Explainable AI (XAI) makes AI systems transparent, explainable, and credible. It ensures users understand why a given model arrived at a specific decision so that it is easier to verify, debug, and trust the system. Let’s look at all that XAI entails followed by a real-world example of how it works.
Agentic AI represents the next evolution of intelligent systems—digital entities that not only follow instructions but also set goals, make decisions, and learn independently. These agents will soon encompass every aspect of human life, from finance and energy to robotics and personalised courses. But with this exciting potential comes a critical challenge: understanding what these agents are thinking. Agentic AI does not simply follow conventional systems but engages in self-directed behaviour influenced by constantly changing goals, interaction with the environment, and acquired knowledge, thereby giving rise to some very complicated and often opaque processes behind decisions. An example: A totally autonomous vehicle may suddenly make an unexpected manoeuvre. Or a healthcare agent may recommend some treatment that is not of common standard protocol. Certainly, knowing what an AI agent has done is insufficient.
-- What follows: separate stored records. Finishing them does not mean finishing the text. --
(* ===== verification/TGenConfig.v ===== *)
(** * Loading the profile into the running generator

    [LoadBatProfileConfig] writes the one configuration all running streams
    share: what it holds after a load that succeeds, and after one that fails. *)
From S2P Require Import Prelude GoInt Strconv TApp TGen.
Import tgen.

(** An integer entry: its value, or the old one when it is absent. *)
Definition int_setting (e : gmap string string) (key : string) (old : Z) : Z :=
  match e !! key with Some v => default (-1) (Atoi v) | None => old end.
Definition int_wellformed (e : gmap string string) (key : string) : Prop :=
  forall v, e !! key = Some v -> is_Some (Atoi v).

Definition udp_keys : list string :=
  ["socket-read-buf-size"; "send-rate"; "packet-size"; "packet-timeout"; "redial-timeout"].

Definition suspend_of (pm : gmap string (gmap string string)) (old : bool) : option bool :=
  match pm !! "common" with
  | Some e => match e !! "suspend-traffic" with Some v => ParseBool v | None => Some old end
  | None => Some old
  end.

(** What a profile asks for. *)
Definition configured (pm : gmap string (gmap string string)) (b : bool) (c : config) : config :=
  match pm !! tapp.UDPProtocolStr with
  | None => set_suspendTraffic b c
  | Some e =>
      mkConfig (int_setting e "socket-read-buf-size" (512 * 1024)) (int_setting e "send-rate" (sendRate c))
        (int_setting e "packet-size" (packetSize c)) (int_setting e "packet-timeout" (packetTimeout c))
        (int_setting e "redial-timeout" (redialTimeout c)) b
  end.

Lemma load_int_ok e key what store c :
  int_wellformed e key ->
  load_int e key what store c =
    (Ok tt, match e !! key with Some v => store (default (-1) (Atoi v)) c | None => c end).
Proof.
  intros Hw. unfold load_int. destruct (e !! key) as [v|] eqn:E; [|done].
  destruct (Hw v E) as [n Hn]. unfold parseIntValue. by rewrite Hn.
Qed.

Lemma load_int_bad e key what store c v :
  e !! key = Some v -> Atoi v = None ->
  exists err, load_int e key what store c = (Err err, store (-1) c).
Proof. intros E Hn. unfold load_int, parseIntValue. rewrite E, Hn. by eexists. Qed.

Lemma load_common_ok pm c b :
  suspend_of pm (suspendTraffic c) = Some b -> load_common pm c = (Ok tt, set_suspendTraffic b c).
Proof.
  unfold suspend_of, load_common.
  destruct (pm !! "common") as [e|]; [|by intros [= <-]; destruct c].
  destruct (e !! "suspend-traffic") as [v|]; [|by intros [= <-]; destruct c].
  intros E. unfold bind. simpl. by rewrite E.
Qed.

Lemma load_first_ok e c :
  int_wellformed e "socket-read-buf-size" ->
  match e !! "socket-read-buf-size" with
  | Some _ => load_int e "socket-read-buf-size" "udp-socket-read-buf-size" set_socketReadBufSize
  | None => modify (set_socketReadBufSize (512 * 1024))
  end c = (Ok tt, set_socketReadBufSize (int_setting e "socket-read-buf-size" (512 * 1024)) c).
Proof.
  intros Hw. unfold int_setting. destruct (e !! "socket-read-buf-size") as [v|] eqn:E; [|done].
  rewrite load_int_ok by done. by rewrite E.
Qed.

(** A profile whose values are well formed is loaded: each field is the
    value of its entry, an absent entry keeps the old value, except that an
    absent socket-read-buf-size in a udp section is reset to 512 KiB. *)
Lemma profile_loaded pm c b :
  suspend_of pm (suspendTraffic c) = Some b ->
  (forall e, pm !! tapp.UDPProtocolStr = Some e -> Forall (int_wellformed e) udp_keys) ->
  LoadBatProfileConfig (Some pm) c = (Ok tt, configured pm b c).
Proof.
  intros Hs Hw. unfold LoadBatProfileConfig. rewrite (bind_Ok _ _ _ _ _ (load_common_ok pm c b Hs)).
  unfold load_udp, configured. destruct (pm !! tapp.UDPProtocolStr) as [e|]; [|done].
  specialize (Hw e eq_refl). unfold udp_keys in Hw. rewrite !Forall_cons in Hw.
  destruct Hw as (W1 & W2 & W3 & W4 & W5 & _).
  rewrite (bind_Ok _ _ _ _ _ (load_first_ok e _ W1)).
  do 3 erewrite bind_Ok by (by apply load_int_ok). rewrite load_int_ok by done.
  f_equal. unfold int_setting. by repeat case_match.
Qed.


(** ** Concrete profiles *)
Definition sample_udp (rate : string) : gmap string string :=
  {["send-rate" := rate; "packet-size" := "200"]}.
Definition sample_profile (rate : string) : gmap string (gmap string string) :=
  {["common" := {["suspend-traffic" := "false"]}; "udp" := sample_udp rate]}.

Lemma sample_profile_udp rate : sample_profile rate !! tapp.UDPProtocolStr = Some (sample_udp rate).
Proof. reflexivity. Qed.

(** The entries of a section, checked by evaluation. *)
Definition wellformed_entry (e : gmap string string) (key : string) : bool :=
  match e !! key with Some v => bool_decide (is_Some (Atoi v)) | None => true end.

Lemma wellformed_entries e keys :
  forallb (wellformed_entry e) keys = true -> Forall (int_wellformed e) keys.
Proof.
  rewrite forallb_forall. intros Hk. apply Forall_forall. intros key Hin v Ev.
  apply list_elem_of_In, Hk in Hin. unfold wellformed_entry in Hin. rewrite Ev in Hin.
  by apply bool_decide_eq_true in Hin.
Qed.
We want to know why it did so.
But why is this understanding so vital?
First, we are more likely to trust technologies we understand. If agentic systems are black boxes making decisions without clear rationale, it will lead to erosion of public trust and subsequently hinder the spread of such systems, and the benefits derived from them. Would you trust a rationally opaque entity to control your health or finances?
Second, it is something that must be done. Since agents are going to take on new roles, accountability is primary. If an autonomous agent inflicts damage or makes a blunder, who comes under fire when there is no knowledge of the system’s mental processes?
It’s also important to know why an agent made a certain decision so that its logic may be debugged and risks mitigated to ensure it operates safely and reliably.
Finally, we need this understanding for further growth and improvement. Knowledge of the strengths and weaknesses of an agent’s reasoning enables algorithm refinement and helps build better systems. We learn from their successes and failures.
As intelligent agents take on greater roles in society, understanding their decision-making is no longer optional—it’s essential for trust, accountability, and safety. To fully harness their potential, we must ensure their actions are transparent and explainable. This is the critical role of explainable AI (XAI), which enables us to interpret and trust these increasingly autonomous systems.
By giving results without informing how it gets them, AI, especially deep learning, often works as a ‘black box’. Explainable AI is designed to fulfil the goal of rendering AI decisions evident and understandable to humans — it helps understand why an AI system came to a particular conclusion.
The methodologies explainable AI uses are briefly outlined below.
Intrinsic explainability (white-box models)
This approach focuses on using inherently interpretable model architectures. These ‘white-box’ models are designed from the ground up to be transparent in their decision-making process. Examples include:
- Decision trees: These models represent decisions as a series of hierarchical rules, making the path to a prediction easily traceable.
- Linear regression: The relationship between input features and the output is clearly defined by coefficients, indicating the direction and magnitude of each feature’s influence.
- Rule-based systems: Decisions are made based on a set of explicit ‘if-then’ rules that are directly understandable by humans.
While these models offer high interpretability, they often come with limitations in terms of the complexity of the patterns they can learn and their predictive power compared to black-box models.
Post-hoc explainability (black-box models)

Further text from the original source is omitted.